Data entries
(** ** C7 *)

(** C7. A booking whose service name is a case-insensitive substring of no
    catalog service name answers [success = false] without an
    [appointment_id] and leaves every store as it was; and whatever the
    request and the state of the files, [book_appointment] answers with a
    response instead of raising. *)
Theorem unknown_service_is_refused str_exn now booking w :
  (forall services, contents (services_file w) = Ok services ->
     forall sid svc, In (sid, svc) services ->
       Py.contains (Py.lower (BookingRequest.service_name booking))
                   (Py.lower (Service.name svc)) = false) ->
  (exists r, Api.book_appointment str_exn now booking w = (w, Ok r) /\
             BookingResponse.success r = false /\
             BookingResponse.appointment_id r = None) /\
  (forall now' booking' w0, exists w' r',
     Api.book_appointment str_exn now' booking' w0 = (w', Ok r')).
Proof.
  intros Hnone. split; [|intros; apply book_appointment_returns].
  unfold Api.book_appointment, try_except.
  destruct (contents_cases (clients_file w)) as [[clients Hc]|Hc];
    [|rewrite book_load_failure by auto; unfold ret, Api.failure; eauto].
  destruct (contents_cases (services_file w)) as [[services Hs]|Hs];
    [|rewrite book_load_failure by auto; unfold ret, Api.failure; eauto].
  destruct (contents_cases (staff_file w)) as [[staff Hst]|Hst];
    [|rewrite book_load_failure by auto; unfold ret, Api.failure; eauto].
  destruct (contents_cases (appointments_file w)) as [[appointments Ha]|Ha];
    [|rewrite book_load_failure by auto; unfold ret, Api.failure; eauto].
  unfold Api.book, bind, load_data. simpl. rewrite Hc, Hs, Hst, Ha.
  unfold Api.find_service. rewrite find_all_false.
  - unfold ret, Api.failure. eauto.
  - intros [sid svc] Hin. eapply Hnone; eauto.
Qed.

(** ** Resolving the client and the staff member *)

Lemma find_client_none phone (clients : dict Client.t) :
  (forall cid c, In (cid, c) clients -> Client.phone c <> phone) ->
  Api.find_client phone clients = None.
Proof.
  intros H. unfold Api.find_client. rewrite find_all_false; [reflexivity|].
  intros [cid c] Hin. apply String.eqb_neq. eauto.
Qed.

Task statement:
Across the records above, show each line containing the word "Hnone".

Solution to the problem:
  intros Hnone. split; [|intros; apply book_appointment_returns].
  - intros [sid svc] Hin. eapply Hnone; eauto.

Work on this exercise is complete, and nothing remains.